Problem to work on -
Copy, from the material below, each line where "holds" shows up.
------------------------------------------------
Lemma Value_Interface_lval (t : type) (p : ptr) (x : val) (h : heap) :
  type_Kind t ≠ KInterface → load h p = Some x →
  Value_Interface (Lval t p false) h = (h, Ret (Some (t, x))).
Proof.
  intros Hk Hl. unfold Value_Interface, Value_ro.
  rewrite (bind_run (Value_get "Interface" (Lval t p false)) _ h h x)
    by (apply Value_get_lval; eauto).
  unfold Value_Type. rewrite bind_ret. unfold Value_Kind.
  destruct (type_Kind t); try contradiction; reflexivity.
Qed.

Lemma Type_Elem_inv (t e : type) (h h' : heap) :
  Type_Elem t h = (h', Ret e) → type_Elem t = Some e.
Proof.
  unfold Type_Elem. destruct (type_Elem t); [|discriminate].
  intros [_ [= ->]]%ret_inv. reflexivity.
Qed.

(** Allocating a pointee and setting the pointer variable to it. *)
Lemma New_Set_inv (ft e : type) (fq : ptr) (ro : bool) (h h1 : heap) (u : unit) :
  type_Kind ft = KPtr → type_Elem ft = Some e →
  (let* np := reflect_New e in Value_Set (Lval ft fq ro) np) h = (h1, Ret u) →
  ro = false
  ∧ store (h ++ [zero e]) fq (VPtr (Some (Ptr (length h) []))) = Some h1.
Proof.
  intros Hk He H.
  rewrite (bind_run (reflect_New e) _ h _ _ (reflect_New_run e h)) in H.
  apply Value_Set_inv in H as [[_ Ho] | (t & p & xv & [= -> -> ->] & Ha & Hs & _)].
  - destruct u. contradiction.
  - rewrite assignTo_direct in Ha by (apply directlyAssignable_ptr; done).
    apply ret_inv in Ha as [_ [= <-]]. auto.
Qed.

Lemma keeps_bind_ret {A B} (G : heap → Prop) (m : M A) (f : A → B) (h : heap) :
  keeps G m h → keeps G (let* x := m in ret (f x)) h.
Proof.
  intros K. apply keeps_bind; [exact K|].
  intros a h1 Hr. apply keeps_ret. eapply K; eauto.
Qed.

Lemma Value_Interface_direct_inv (t : type) (p : ptr) (ro : bool) (a : any) (h h' : heap) :
  Value_Interface (Direct (PtrTo t) (VPtr (Some p)) ro) h = (h', Ret a) →
  a = ref t p.
Proof.
  unfold Value_Interface, Value_ro, Value_get, Value_Type, Value_Kind.
  destruct ro; [discriminate|]. rewrite !bind_ret. simpl.
  intros [_ [= ->]]%ret_inv. reflexivity.
Qed.

Section frame_bodies.
Variable pStruct : list any → any → M (option error).
Variable pSlice : list any → any → M (option error).
Variable pPointer : list any → Value → M (option error).

Hypothesis pStruct_frame :
  ∀ decoded pt T q h,
    type_Kind pt = KPtr → type_Elem pt = Some T → load h q = Some (zero T) →
    keeps (rewritten_at q h) (pStruct decoded (Some (pt, VPtr (Some q)))) h.
Hypothesis pSlice_frame :
  ∀ decoded pt rt q h,
    type_Kind pt = KPtr → type_Elem pt = Some rt → is_Some (load h q) →
    (type_Kind rt = KSlice → ∃ old, load h q = Some (VSlice old)) →
    keeps (rewritten_at q h) (pSlice decoded (Some (pt, VPtr (Some q)))) h.
Hypothesis pPointer_frame :
  ∀ decoded ft fq ro h,
    type_Kind ft = KPtr → load h fq = Some (VPtr None) →
    keeps (rewritten_at fq h) (pPointer decoded (Lval ft fq ro)) h.

(** A write to the field itself. *)
Lemma Value_Set_frame (ft : type) (fq : ptr) (ro : bool) (x : Value) (h0 h : heap) :
  rewritten_at fq h0 h → keeps (rewritten_at fq h0) (Value_Set (Lval ft fq ro) x) h.
Proof.
  intros G h' o H.
  apply Value_Set_inv in H as [[-> _] | (t & p & xv & [= -> -> ->] & _ & Hs & _)].
  - exact G.
  - eapply rewritten_store; eauto.
Qed.

Lemma Set_then_ret_frame (ft : type) (fq : ptr) (ro : bool) (x : Value)
    (r : option error) (h0 h : heap) :
  rewritten_at fq h0 h →
  keeps (rewritten_at fq h0) (Value_Set (Lval ft fq ro) x ;;; ret r) h.
Proof.
  intros G. apply keeps_bind; [apply Value_Set_frame, G|].
  intros a h1 Hr. apply keeps_ret. eapply Value_Set_frame; eauto.
Qed.

(** A pointer field that holds nil, to a struct: lines 38 to 41. *)
Lemma bindField_new_struct_frame (ft e : type) (fq : ptr) (ro : bool) (di : any) (h : heap) :
  type_Kind ft = KPtr → type_Elem ft = Some e → load h fq = Some (VPtr None) →
  keeps (rewritten_at fq h)
    (let* isnil := Value_IsNil (Lval ft fq ro) in
     (if isnil then let* np := reflect_New e in Value_Set (Lval ft fq ro) np
      else ret tt) ;;;
     let* l := assert_anys di in
     let* fi := Value_Interface (Lval ft fq ro) in
     pStruct l fi) h.
Proof.
  intros Hk He Hz.
  assert (rewritten_at fq h h) as G by (apply rewritten_refl; eauto).
  kpure. rewrite (Value_IsNil_lval ft fq ro None h Hk Hz) in H.
  injection H as <-.
  apply keeps_bind.
  { apply keeps_bind.
    - intros h' o. rewrite reflect_New_run. intros [= <- <-].
      apply rewritten_alloc, G.
    - intros np h1. rewrite reflect_New_run. intros [= <- <-].
      apply Value_Set_frame, rewritten_alloc, G. }
  intros u h1 Hr. apply New_Set_inv in Hr as [-> Hst]; [|done..].
  assert (rewritten_at fq h h1) as G1.
  { eapply rewritten_store; [apply rewritten_alloc, G | exact Hst]. }
  kpure. kpure.
  pose proof (load_store _ _ _ _ Hst) as Hl1.
  rewrite (Value_Interface_lval ft fq _ h1 ltac:(rewrite Hk; discriminate) Hl1) in H0.
  injection H0 as <-.
  intros h' o Hrun.
  eapply (rewritten_trans_fresh fq (Ptr (length h) [])); [exact G1 | simpl; lia |].
  eapply pStruct_frame; eauto.
  pose proof (load_valid _ _ _ Hz) as Hlt.
  destruct (store_app_inv h [zero e] h1 fq _ Hlt Hst) as (b & Hb & ->).
  rewrite load_app_fresh by (simpl; rewrite (store_length _ _ _ _ Hb); done).
  simpl. rewrite (store_length _ _ _ _ Hb), Nat.sub_diag. reflexivity.
Qed.

(** The dispatch on a field that holds the zero value of its type
    writes to the field and to new storage only. *)
Lemma bindField_frame (ft : type) (fq : ptr) (ro : bool) (di : any) (h : heap) :
  load h fq = Some (zero ft) →
  keeps (rewritten_at fq h) (bindField pStruct pSlice pPointer (Lval ft fq ro) di) h.
Proof.
  intros Hz.
  assert (rewritten_at fq h h) as G by (apply rewritten_refl; eauto).
  unfold bindField. unfold Value_Type at 1. rewrite bind_ret.
  kpure. destruct a.
  - (* a pointer to a type that is not special *)
    unfold is_plain_pointer in H.
    destruct (decide (type_Kind ft = KPtr)) as [Hk|]; [|discriminate].
    kpure. apply Type_Elem_inv in H0. rewrite (zero_ptr ft Hk) in Hz.
    apply keeps_bind_ret.
    destruct (decide (type_Kind a = KStruct)).
    + apply bindField_new_struct_frame; done.
    + apply pPointer_frame; done.
  - unfold Value_Kind.
    destruct (decide (type_Kind ft = KStruct)).
    { (* a struct *)
      kpure. unfold Value_Addr. rewrite bind_ret. kpure.
      apply Value_Interface_direct_inv in H1 as ->.
      apply keeps_bind_ret. apply (pStruct_frame _ (PtrTo ft) ft); done. }
    destruct (bool_decide (type_Kind ft = KSlice) || bool_decide (type_Kind ft = KArray)).
    { (* a slice or an array *)
      kpure. destruct (_ || _).
      { kpure. apply Set_then_ret_frame, G. }
      destruct (String.eqb a "string").
      { destruct (String.eqb _ "common.Address").
        - kpure. apply Set_then_ret_frame, G.
        - apply Set_then_ret_frame, G. }
      kpure. unfold Value_Addr. rewrite bind_ret. kpure.
      apply Value_Interface_direct_inv in H2 as ->.
      apply keeps_bind_ret. apply (pSlice_frame _ (PtrTo ft) ft); eauto.
      intros Hs. rewrite (zero_slice ft Hs) in Hz. eauto. }
    destruct (decide (type_Kind ft = KPtr)).
    { (* a pointer to a special leaf *)
      kpure. destruct (String.eqb _ "big.Int").
      { destruct (assert_ok di (PtrTo big_Int)).
        - apply Set_then_ret_frame, G.
        - apply keeps_ret, G. }
      destruct (String.eqb _ "common.Address"); [|apply keeps_ret, G].
      kpure. apply keeps_bind.
      - intros h' o [= <- <-]. apply rewritten_alloc, G.
      - intros addr h1 [= <- <-]. apply Set_then_ret_frame, rewritten_alloc, G. }
    destruct (String.eqb _ "common.Address").
    { kpure. apply Set_then_ret_frame, G. }
    kpure. destruct (type_eqb a ft); [apply Set_then_ret_frame, G|].
    kpure. destruct a0; [|apply keeps_ret, G].
    kpure. apply Set_then_ret_frame, G.
Qed.
End frame_bodies.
------------------------------------------------
The completed task -
(** A pointer field that holds nil, to a struct: lines 38 to 41. *)
(** The dispatch on a field that holds the zero value of its type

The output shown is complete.